At Wednesday's hearing, Braly told the House panel that the rate increases were needed to keep up with medical inflation.
"Raising our premiums was not something we wanted to do," she said. "But we believe this was the most prudent choice given the rising cost of care and the problems caused by many younger and healthier policyholders dropping or reducing their coverage during tough economic times."
She said the company welcomed the scrutiny it was receiving, and that its rate increases were "actuarially sound and in full compliance with all requirements in the law."
Waxman, the chairman of the House Energy and Commerce Committee, charged that the company's story wasn't one of higher costs. "The thousands of pages of WellPoint documents we have reviewed tell another story," he said. "They tell a story not about costs, but about profits."
California Democratic Sen. Dianne Feinstein, who's proposing the new Medical Insurance Rate Authority, called Anthem's proposed rate hike "unconscionable." She said the company's latest move "is just another demonstration that the health insurance industry will not change its behavior until it is required to do so."
Feinstein cited a recent study that showed that the nation's five largest insurance companies reported record profits of $12.2 billion last year, an increase of $4.4 billion, or 56 percent, from 2008. "The insurance industry reaps soaring profits by piling massive financial burdens onto consumers," she said. WellPoint, she said, reported earning $2.7 billion in the fourth quarter of last year alone.
Waxman used WellPoint to make the case for an immediate overhaul of the nation's health insurance system.
"If we fail to pass health reform, insurance rates will skyrocket and health insurance will become so expensive only the most healthy and most wealthy will be able to afford coverage," he said. "Health insurers like WellPoint may get richer, but our nation's health will suffer."
Under Feinstein's bill, the secretary of health and human services could review proposed rate increases in states where the insurance commissioner lacks the authority or capability to do so. Feinstein said that at least 25 states gave their insurance commissioners some type of authority to review or regulate premium hikes.
In addition, the bill would require companies to justify premium increases and would give the HHS secretary the authority to deny rate increases that the government found to be unjustified. The Medical Insurance Rate Authority would advise the secretary and would be composed of seven members: two consumer representatives, one insurance industry representative, one physician and three other experts.
Feinstein's idea won a key endorsement Monday from President Barack Obama, who wants it included in any new health care bill that Congress will consider this year.
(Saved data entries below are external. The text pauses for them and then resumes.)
(** * moabb datasets: BCI competition III dataset IVa and Ma2020

    A shallow embedding of [moabb/datasets/BCIComp.py] and
    [moabb/datasets/Ma2020.py]: the adaptive chunked download, the cache
    checks around it, and the per-subject assembly of recordings.

    Conventions.
    - Python integers are [Z]; lists and one-dimensional arrays are [list];
      dictionaries are [gmap string _].
    - Times and sampling rates are Python floats in the source; they are
      idealised here as rationals ([Q]), signal samples and labels as [Z].
    - Code that raises returns [Raise e] with the Python exception class [e].
    - Stateful code runs in the monad [io A := world -> world * result A];
      the world holds the file system, the log of I/O operations, the clock
      and the behaviour of the network and of the disk. *)

From Stdlib Require Import ZArith QArith List String Ascii Lia DecimalString.
From Stdlib.Strings Require Import Byte.
From stdpp Require Import base option list gmap strings.

Local Open Scope string_scope.
Local Open Scope Z_scope.

(** ** Python values and exceptions *)

Module Py.

Inductive exn : Type :=
| ValueError
| IndexError
| KeyError
| OSError
| FileNotFoundError
| BadZipFile
| RequestException
| ZeroDivisionError.

Inductive result (A : Type) : Type :=
| Ok (a : A)
| Raise (e : exn).
Arguments Ok {A} a.
Arguments Raise {A} e.

Definition rbind {A B} (r : result A) (k : A -> result B) : result B :=
  match r with
  | Ok a => k a
  | Raise e => Raise e
  end.

Definition is_ok {A} (r : result A) : bool :=
  match r with Ok _ => true | Raise _ => false end.

(** [seq[i]]: an index in [0, n) is used as it is, an index in [-n, 0)
    counts from the end, anything else raises IndexError. *)
Definition norm_index (n i : Z) : option Z :=
  if (0 <=? i) && (i <? n) then Some i
  else if (- n <=? i) && (i <? 0) then Some (i + n)
  else None.

Definition getitem {A} (l : list A) (i : Z) : result A :=
  match norm_index (Z.of_nat (length l)) i with
  | Some j =>
      match l !! Z.to_nat j with
      | Some x => Ok x
      | None => Raise IndexError
      end
  | None => Raise IndexError
  end.

(** A slice bound, as [slice.indices] computes it for step 1: negative
    bounds count from the end, and every bound is clamped to [0, n]. *)
Definition slice_bound (n i : Z) : Z :=
  if i <? 0 then Z.max (i + n) 0 else Z.min i n.

Definition slice_start (n : Z) (start : option Z) : Z :=
  match start with Some i => slice_bound n i | None => 0 end.

Definition slice_stop (n : Z) (stop : option Z) : Z :=
  match stop with Some i => slice_bound n i | None => n end.

(** [l[start:stop]] *)
Definition slice {A} (start stop : option Z) (l : list A) : list A :=
  let n := Z.of_nat (length l) in
  let a := slice_start n start in
  let b := slice_stop n stop in
  take (Z.to_nat (b - a)) (drop (Z.to_nat a) l).

(** [str(n)] and ['{}'.format(n)] for an integer. *)
Definition str_of_Z (z : Z) : string :=
  NilZero.string_of_int (Z.to_int z).

(** ['{:0wd}'.format(n)]: the sign, then zeros up to width [w]. *)
Definition zfill (w : nat) (z : Z) : string :=
  let digits := NilZero.string_of_int (Z.to_int (Z.abs z)) in
  let sign := if z <? 0 then "-" else "" in
  let pad := (w - String.length sign - String.length digits)%nat in
  sign ++ string_of_list_ascii (repeat "0"%char pad) ++ digits.

End Py.
Export Py.

Notation "x <-r e ;; k" := (rbind e (fun x => k))
  (at level 100, e at next level, right associativity).

(** ** Two-dimensional numpy arrays *)

Module Np.

(** An array of shape [(nrows, ncols)], stored row by row. The shape is
    kept apart from the cells: an array with no row still has a number
    of columns. *)
Record ndarray : Type := mk_ndarray {
  nrows : nat;
  ncols : nat;
  rows : list (list Z)
}.

Definition wf (a : ndarray) : Prop :=
  length (rows a) = nrows a /\ Forall (fun r => length r = ncols a) (rows a).

(** [a[i, j]] for indices in range *)
Definition cell (a : ndarray) (i j : nat) : option Z :=
  r ← rows a !! i; r !! j.


(** [np.zeros((r, c))] *)
Definition zeros (r c : nat) : ndarray :=
  mk_ndarray r c (replicate r (replicate c 0)).

(** [a.T] *)
Definition transpose (a : ndarray) : ndarray :=
  mk_ndarray (ncols a) (nrows a)
    (map (fun j => map (fun r => nth j r 0) (rows a)) (seq 0 (ncols a))).

(** [np.min(v)]: the minimum of a flattened array; an empty array has
    none and raises ValueError. *)
Definition min (v : list Z) : result Z :=
  match v with
  | [] => Raise ValueError
  | x :: xs => Ok (fold_left Z.min xs x)
  end.

(** [np.concatenate([a, b], axis=0)] *)
Definition concatenate0 (a b : ndarray) : result ndarray :=
  if decide (ncols a = ncols b)
  then Ok (mk_ndarray (nrows a + nrows b) (ncols a) (rows a ++ rows b)%list)
  else Raise ValueError.

(** [np.concatenate([a, b], axis=1)] *)
Definition concatenate1 (a b : ndarray) : result ndarray :=
  if decide (nrows a = nrows b)
  then Ok (mk_ndarray (nrows a) (ncols a + ncols b)
             (zip_with app (rows a) (rows b)))
  else Raise ValueError.

(** [a[:, start:stop]] *)
Definition cols_slice (start stop : option Z) (a : ndarray) : ndarray :=
  let n := Z.of_nat (ncols a) in
  mk_ndarray (nrows a)
    (Z.to_nat (slice_stop n stop - slice_start n start))
    (map (slice start stop) (rows a)).

(** The values of a [(1, m)] array assigned to [k] selected columns:
    broadcasting needs [m = k] or [m = 1]. *)
Definition broadcast_to (k : nat) (vals : list Z) : result (list Z) :=
  if decide (length vals = k) then Ok vals
  else match vals with
       | [v] => Ok (replicate k v)
       | _ => Raise ValueError
       end.

(** Every index of an index array must address a column: [-n <= i < n]. *)
Fixpoint check_indices (n : nat) (idx : list Z) : result (list nat) :=
  match idx with
  | [] => Ok []
  | i :: idx' =>
      match norm_index (Z.of_nat n) i with
      | Some j => js <-r check_indices n idx' ;; Ok (Z.to_nat j :: js)
      | None => Raise IndexError
      end
  end.

(** The writes of an indexed assignment happen in index order, so the
    last value written to a repeated index stays. *)
Definition scatter (row : list Z) (writes : list (nat * Z)) : list Z :=
  fold_left (fun r w => <[w.1 := w.2]> r) writes row.

(** [a[:, idx] = vals] for an index array [idx] of shape [(1, k)] and
    values of shape [(1, m)]. Shapes and indices are checked before
    anything is written. *)
Definition setitem_cols (a : ndarray) (idx vals : list Z) : result ndarray :=
  vs <-r broadcast_to (length idx) vals ;;
  js <-r check_indices (ncols a) idx ;;
  Ok (mk_ndarray (nrows a) (ncols a)
        (map (fun r => scatter r (zip js vs)) (rows a))).

End Np.

(** ** MNE signal containers *)

Module Mne.

Record Info : Type := mk_Info {
  ch_names : list string;
  ch_types : list string;
  sfreq : Q
}.

(** [create_info(ch_names, ch_types, sfreq)] refuses a sampling rate
    that is not positive, and channel names and channel types of
    different lengths. *)
Definition create_info (names types : list string) (sf : Q) : result Info :=
  if Qle_bool sf 0 then Raise ValueError
  else if decide (length names = length types)
  then Ok (mk_Info names types sf)
  else Raise ValueError.

Record RawArray : Type := mk_RawArray {
  raw_data : Np.ndarray;
  raw_info : Info
}.

(** [RawArray(data, info)] refuses data whose number of rows is not the
    number of channels of [info]. *)
Definition new_RawArray (data : Np.ndarray) (info : Info) : result RawArray :=
  if decide (Np.nrows data = length (ch_names info))
  then Ok (mk_RawArray data info)
  else Raise ValueError.

(** Samples of a recording, and events on its last (stim) channel. *)
Definition n_times (r : RawArray) : nat := Np.ncols (raw_data r).



Record annotation : Type := mk_annotation {
  onset : Q;
  duration : Q;
  description : string
}.

(** What [read_raw_cnt] gives: the sampling rate, the channels with
    their samples, and the annotations stored in the file. *)
Record Raw : Type := mk_Raw {
  info_sfreq : Q;
  channels : list (string * list Z);
  annotations : list annotation
}.

(** [len(raw.times)]: the channels of a recording have the same number
    of samples. *)
Definition raw_n_times (raw : Raw) : nat :=
  match channels raw with
  | c :: _ => length c.2
  | [] => O
  end.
In interviews earlier this week, two Republican governors expressed skepticism.
"I have never known federal price-fixing to work very well for very long," Mississippi Gov. Haley Barbour said.
"My initial reaction is I'm not wild about it," Virginia Gov. Bob McDonnell said. He said a rate authority board might be a good idea if it were advisory only. "I believe strongly in the free market to decide the prices. To give them any teeth to help regulate prices at the federal level I don't think is the right direction."
Maryland Democratic Gov. Martin O'Malley called WellPoint's rate increase "outrageous" and said that a federal rate authority could aid states in their regulatory efforts: "I think that having a federal backstop could well be helpful."